Part B: Using MegAlign Pro to determine the SARS-CoV-2 variant in an experimental sample

This section of the tutorial is self-contained, and can be completed even if you did not do Part A.

In this section of the tutorial, you will align the experimental consensus sequence exported at the end of Part A with references sequences from four SARS-CoV-2 strains in order to see which strain is present in the sample. If your samples are sequenced and assembled into an accurate draft genome by your sequencing core, this type of analysis would be your usual starting point; you would not need to perform the steps in Part A. If you started with raw long reads and assembled them in Part A, then this portion of the tutorial represents an optional type of downstream analysis in addition to those discussed in Part A.

1. If you have not already done so, download the tutorial data and extract it to any convenient location (i.e., your desktop).

2. Launch MegAlign Pro. From the Welcome screen, choose New blank alignment project.

3. Use File > Add Sequences to add the four COVID-19 .fasta files from the tutorial data folder. Use the same command to add the Spike variant.fasta file created in Part A. If you did not do Part A of the tutorial, instead add the file Spike-var.fasta from the tutorial data folder.

If a popup asks the file type, specify the sequences are DNA.

4. Use Align > Align Using MAFFT to perform a multiple alignment. The alignment will finish in 1-2 minutes.

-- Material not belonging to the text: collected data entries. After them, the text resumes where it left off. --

#[global] Instance eta_asocket : Eta asocket :=
  rd_pure Socket <%> sid <%> closing <%> has_write_error <%> peer <%> enqueue_fn <%> ready_fn
    <%> shutdown_fn <%> close_fn <%> transport <%> fde <%> fd <%> packet_queue
    <%> available_send_bytes <%> smart_socket_data <%> tracker.

#[global] Instance upd_sid : Update sid. Proof. mk_update. Defined.
#[global] Instance upd_closing : Update closing. Proof. mk_update. Defined.
#[global] Instance upd_has_write_error : Update has_write_error. Proof. mk_update. Defined.
#[global] Instance upd_peer : Update peer. Proof. mk_update. Defined.
#[global] Instance upd_enqueue_fn : Update enqueue_fn. Proof. mk_update. Defined.
#[global] Instance upd_ready_fn : Update ready_fn. Proof. mk_update. Defined.
#[global] Instance upd_shutdown_fn : Update shutdown_fn. Proof. mk_update. Defined.
#[global] Instance upd_close_fn : Update close_fn. Proof. mk_update. Defined.
#[global] Instance upd_transport : Update transport. Proof. mk_update. Defined.
#[global] Instance upd_fde : Update fde. Proof. mk_update. Defined.
#[global] Instance upd_packet_queue : Update packet_queue. Proof. mk_update. Defined.
#[global] Instance upd_available_send_bytes : Update available_send_bytes. Proof. mk_update. Defined.
#[global] Instance upd_smart_socket_data : Update smart_socket_data. Proof. mk_update. Defined.
#[global] Instance upd_tracker : Update tracker. Proof. mk_update. Defined.

(** An [alistener]: [l_ptr] is its address, and names its [adisconnect] too. *)
Record alistener := Listener {
  l_ptr : nat;
  l_fd : Z;
  l_smart : bool;                     (* handler: [ss_listener_event_func], or the other one *)
  l_read : bool;                      (* [FDE_READ] of its [fdevent] *)
  local_name : bytes;
  connect_to : bytes;
  l_transport : option Z
}.

#[global] Instance eta_alistener : Eta alistener :=
  rd_pure Listener <%> l_ptr <%> l_fd <%> l_smart <%> l_read <%> local_name <%> connect_to <%> l_transport.
#[global] Instance upd_l_read : Update l_read. Proof. mk_update. Defined.
#[global] Instance upd_connect_to : Update connect_to. Proof. mk_update. Defined.
#[global] Instance upd_l_transport : Update l_transport. Proof. mk_update. Defined.

(** ** The state of the server's main thread

    An [atransport*] is the id of the transport, which is never used again. *)

Record world := World {
  sockets : gmap nat asocket;                     (* the live [asocket] objects *)
  next_socket : nat;                              (* the address [new] returns next *)
  local_socket_next_id : Z;
  local_socket_list : list nat;
  local_socket_closing_list : list nat;
  fds : gmap Z (instream * outstream);
  next_fd : Z;
  lingering : list Z;                             (* descriptors in [deferred_close] *)
  transports : gmap Z atransport;                 (* the live [atransport] objects *)
  transport_list : list Z;
  pending_list : list Z;
  device_tracker_list : list nat;
  listener_list : list alistener;
  next_listener : nat;
  transports_ready : bool;
  next_transport_id : Z;
  local_transports : gmap Z Z                     (* emulator port to transport *)
}.

#[global] Instance eta_world : Eta world :=
  rd_pure World <%> sockets <%> next_socket <%> local_socket_next_id <%> local_socket_list
    <%> local_socket_closing_list <%> fds <%> next_fd <%> lingering <%> transports
    <%> transport_list <%> pending_list <%> device_tracker_list <%> listener_list
    <%> next_listener <%> transports_ready <%> next_transport_id <%> local_transports.

#[global] Instance upd_sockets : Update sockets. Proof. mk_update. Defined.
#[global] Instance upd_next_socket : Update next_socket. Proof. mk_update. Defined.
#[global] Instance upd_local_socket_next_id : Update local_socket_next_id. Proof. mk_update. Defined.
#[global] Instance upd_local_socket_list : Update local_socket_list. Proof. mk_update. Defined.
#[global] Instance upd_local_socket_closing_list : Update local_socket_closing_list.
Proof. mk_update. Defined.
#[global] Instance upd_fds : Update fds. Proof. mk_update. Defined.
#[global] Instance upd_next_fd : Update next_fd. Proof. mk_update. Defined.
#[global] Instance upd_lingering : Update lingering. Proof. mk_update. Defined.
#[global] Instance upd_transports : Update transports. Proof. mk_update. Defined.
#[global] Instance upd_transport_list : Update transport_list. Proof. mk_update. Defined.
#[global] Instance upd_pending_list : Update pending_list. Proof. mk_update. Defined.
#[global] Instance upd_device_tracker_list : Update device_tracker_list. Proof. mk_update. Defined.
#[global] Instance upd_listener_list : Update listener_list. Proof. mk_update. Defined.
#[global] Instance upd_next_listener : Update next_listener. Proof. mk_update. Defined.
#[global] Instance upd_transports_ready : Update transports_ready. Proof. mk_update. Defined.
#[global] Instance upd_next_transport_id : Update next_transport_id. Proof. mk_update. Defined.
#[global] Instance upd_local_transports : Update local_transports. Proof. mk_update. Defined.

Abbreviation M := (ST world).

(** [*s] *)
Definition load (p : nat) : M asocket := λ w, s ← deref (sockets w !! p); Ret (s, w).

(** [s->field = ...] *)
Definition store (p : nat) (f : asocket → asocket) : M unit := λ w,
  s ← deref (sockets w !! p); Ret (tt, w <| sockets ::= <[p := f s]> |>).

(** [new asocket] *)
Definition new (s : asocket) : M nat := λ w,
  let p := next_socket w in
  Ret (p, w <| sockets ::= <[p := s]> |> <| next_socket := S p |>).

(** [delete s] *)
Definition delete_socket (p : nat) : M unit := λ w,
  s ← deref (sockets w !! p); Ret (tt, w <| sockets ::= delete p |>).

(** [*t] *)
Definition load_transport (t : Z) : M atransport := λ w,
  a ← deref (transports w !! t); Ret (a, w).

(** A method of the transport that changes it. *)
Definition on_transport (t : Z) (f : atransport → outcome atransport) : M unit := λ w,
  a ← deref (transports w !! t); a ← f a; Ret (tt, w <| transports ::= <[t := a]> |>).

(** [adb_read] and [adb_write] on a descriptor number. *)
Definition fd_read (n len : Z) : M read_result := λ w,
  match fds w !! n with
  | None => Ret (ReadError EOther, w)
  | Some (i, o) => let '(r, i) := adb_read i len in Ret (r, w <| fds ::= <[n := (i, o)]> |>)
  end.

Definition fd_out {A} (n : Z) (dflt : A) (f : outstream → outcome (A * outstream)) : M A := λ w,
  match fds w !! n with
  | None => Ret (dflt, w)
  | Some (i, o) => '(r, o) ← f o; Ret (r, w <| fds ::= <[n := (i, o)]> |>)
  end.

(** ** [fdevent_add], [fdevent_del] *)
Definition fdevent_set (p : nat) (f : fdevent → fdevent) : M unit :=
  s ← load p; e ← lift (deref (fde s)); store p (λ s, s <| fde := Some (f e) |>).

Definition fdevent_add_read p : M unit := fdevent_set p (λ e, e <| FDE_READ := true |>).
Definition fdevent_del_read p : M unit := fdevent_set p (λ e, e <| FDE_READ := false |>).
Definition fdevent_add_write p : M unit := fdevent_set p (λ e, e <| FDE_WRITE := true |>).
Definition fdevent_del_write p : M unit := fdevent_set p (λ e, e <| FDE_WRITE := false |>).

(** ** The lists of local sockets *)

Fixpoint find_in (l : list nat) (local_id peer_id : Z) : M (option nat) :=
  match l with
  | [] => mret None
  | p :: l =>
      s ← load p;
      if negb (sid s =? local_id) then find_in l local_id peer_id
      else if peer_id =? 0 then mret (Some p)
      else match peer s with
           | None => mret None
           | Some q => s' ← load q; mret (if sid s' =? peer_id then Some p else None)
           end
  end.

Definition find_local_socket (local_id peer_id : Z) : M (option nat) :=
  l ← get local_socket_list; find_in l local_id peer_id.

Definition install_local_socket (p : nat) : M unit :=
  n ← get local_socket_next_id;
  _ ← store p (λ s, s <| sid := n |>);
  _ ← modify (λ w, w <| local_socket_next_id := u32 (n + 1) |>);
  _ ← lift (check (negb (u32 (n + 1) =? 0)));
  modify (λ w, w <| local_socket_list ::= λ l, l ++ [p] |>).

Definition remove_socket (p : nat) : M unit :=
  modify (λ w, w <| local_socket_list ::= filter (λ x, x ≠ p) |>
                 <| local_socket_closing_list ::= filter (λ x, x ≠ p) |>).

Definition get_max_payload (p : nat) : M Z :=
  s ← load p;
  m ← (match transport s with
       | None => mret MAX_PAYLOAD
       | Some t => a ← load_transport t; mret (Z.min MAX_PAYLOAD (max_payload a))
       end);
  match peer s with
  | None => mret m
  | Some q =>
      s' ← load q;
      match transport s' with
      | None => mret m
      | Some t => a ← load_transport t; mret (Z.min m (max_payload a))
      end
  end.

(** ** Closing *)

(** [deferred_close]: the outgoing direction is shut down, and the descriptor
    is read to its end before it is closed. *)
Definition deferred_close (n : Z) : M unit := modify (λ w, w <| lingering ::= λ l, l ++ [n] |>).

(** The callback it installs: [None] while it waits for more. *)
Fixpoint drain (fuel : nat) (n : Z) : M (option errno) :=
  match fuel with
  | O => λ _, OutOfFuel
  | S fuel =>
      r ← fd_read n 8192;
      match r with
      | ReadBytes [] => mret None
      | ReadBytes _ => drain fuel n
      | ReadError e => mret (Some e)
      end
  end.

(** Enough turns to read a descriptor to its end. *)
Definition drain_fuel (i : instream) : nat :=
  S (sum_list ((λ a, match a with Data bs => S (length bs) | Fault _ => 1%nat end) <$> i)).

Definition deferred_close_event (n : Z) (read timeout : bool) (expired : bool) : M unit :=
  wait ← (if read then
            f ← get (λ w, drain_fuel (default [] (fst <$> fds w !! n)));
            rc ← drain f n;
            mret (match rc with Some EAGAIN => negb expired | _ => false end)
          else mret false);
  if (wait : bool) then mret tt
  else modify (λ w, w <| lingering ::= filter (λ x, x ≠ n) |> <| fds ::= delete n |>).

Definition local_socket_destroy (p : nat) : M unit :=
  s ← load p;
  _ ← lift (deref (fde s));
  _ ← deferred_close (fd s);
  _ ← remove_socket p;
  delete_socket p.

(** The part of [local_socket_close] after the peer is gone. *)
Definition local_socket_finish (p : nat) : M unit :=
  s ← load p;
  if closing s || has_write_error s || IOVector.empty (packet_queue s) then local_socket_destroy p
  else
    _ ← store p (λ s, s <| closing := true |>);
    _ ← fdevent_del_read p;
    _ ← remove_socket p;
    _ ← modify (λ w, w <| local_socket_closing_list ::= λ l, l ++ [p] |>);
    s ← load p;
    e ← lift (deref (fde s));
    lift (check (FDE_WRITE e)).

Section output.
Context (junk : nat → byte).

Definition remote_socket_shutdown (p : nat) : M unit :=
  s ← load p;
  local ← (match peer s with None => mret 0 | Some q => s' ← load q; mret (sid s') end);
  pkt ← lift (make_packet junk A_CLSE local (sid s) []);
  t ← lift (deref (transport s));
  on_transport t (send_packet pkt).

5. To generate a phylogenetic tree, click the Tree tab at the bottom of the view. Select Maximum Likelihood: RAxML. Keep all defaults and press OK. The tree will take 1-2 minutes to generate.

6. Once the tree is displayed, use the green slider at the top of the Tree view to better differentiate the branches, if necessary. There are four strains represented, and these may appear in any order as you scroll down the tree.

7. Differentiate the strains even more by applying a different background color to sequences from each strain. To do this:
   
   
   1. In the Tree view, select all members of a strain by clicking the horizontal root anchoring its clade.
      
      
   2. Choose View > Style > Tree to open the part of the Style panel that controls the appearance of the tree.
      
      
   3. In the Style panel, click the Background box to add a checkmark, then click the white box to the right to choose a new shade from the color chooser.
      
      
      
      In the image below, the Beta strain was assigned a green background and the Delta strain was assigned a salmon background.

8. In the Tree view, locate SRR13380669_NC_045512.2, the experimental draft genome exported as Spike variant.fasta at the end of Part A or opened in Part B as Spike-var.fasta from the tutorial data folder. Note that this strain is a close relative of the “Beta” strain, which was first noted in South Africa in January 2021.
   
   

9. To confirm this observation, open the Distance table by clicking the Distance tab at the bottom of the window. Select the experimental sample row, SRR13380669_NC_045512.2 (typically the bottom-most row), then choose Distance > Order Sequences by Distance from Selection.

10. The lower-left triangle of the table shows distances between sequences, with white being most related and dark red being least related. Note that all visible distances in the visible portion of this triangle are “0.00.” To see differences between the sequences more clearly, locate the Distance section of the Style panel (on the right) and change the Decimal places from 2 to 4 (or 5).

Scrolling down, notice that most of the closely related sequences—shown in white or very light pink—are from the “Beta” strain B.1.351. Two random examples within these light areas are shown in the image below.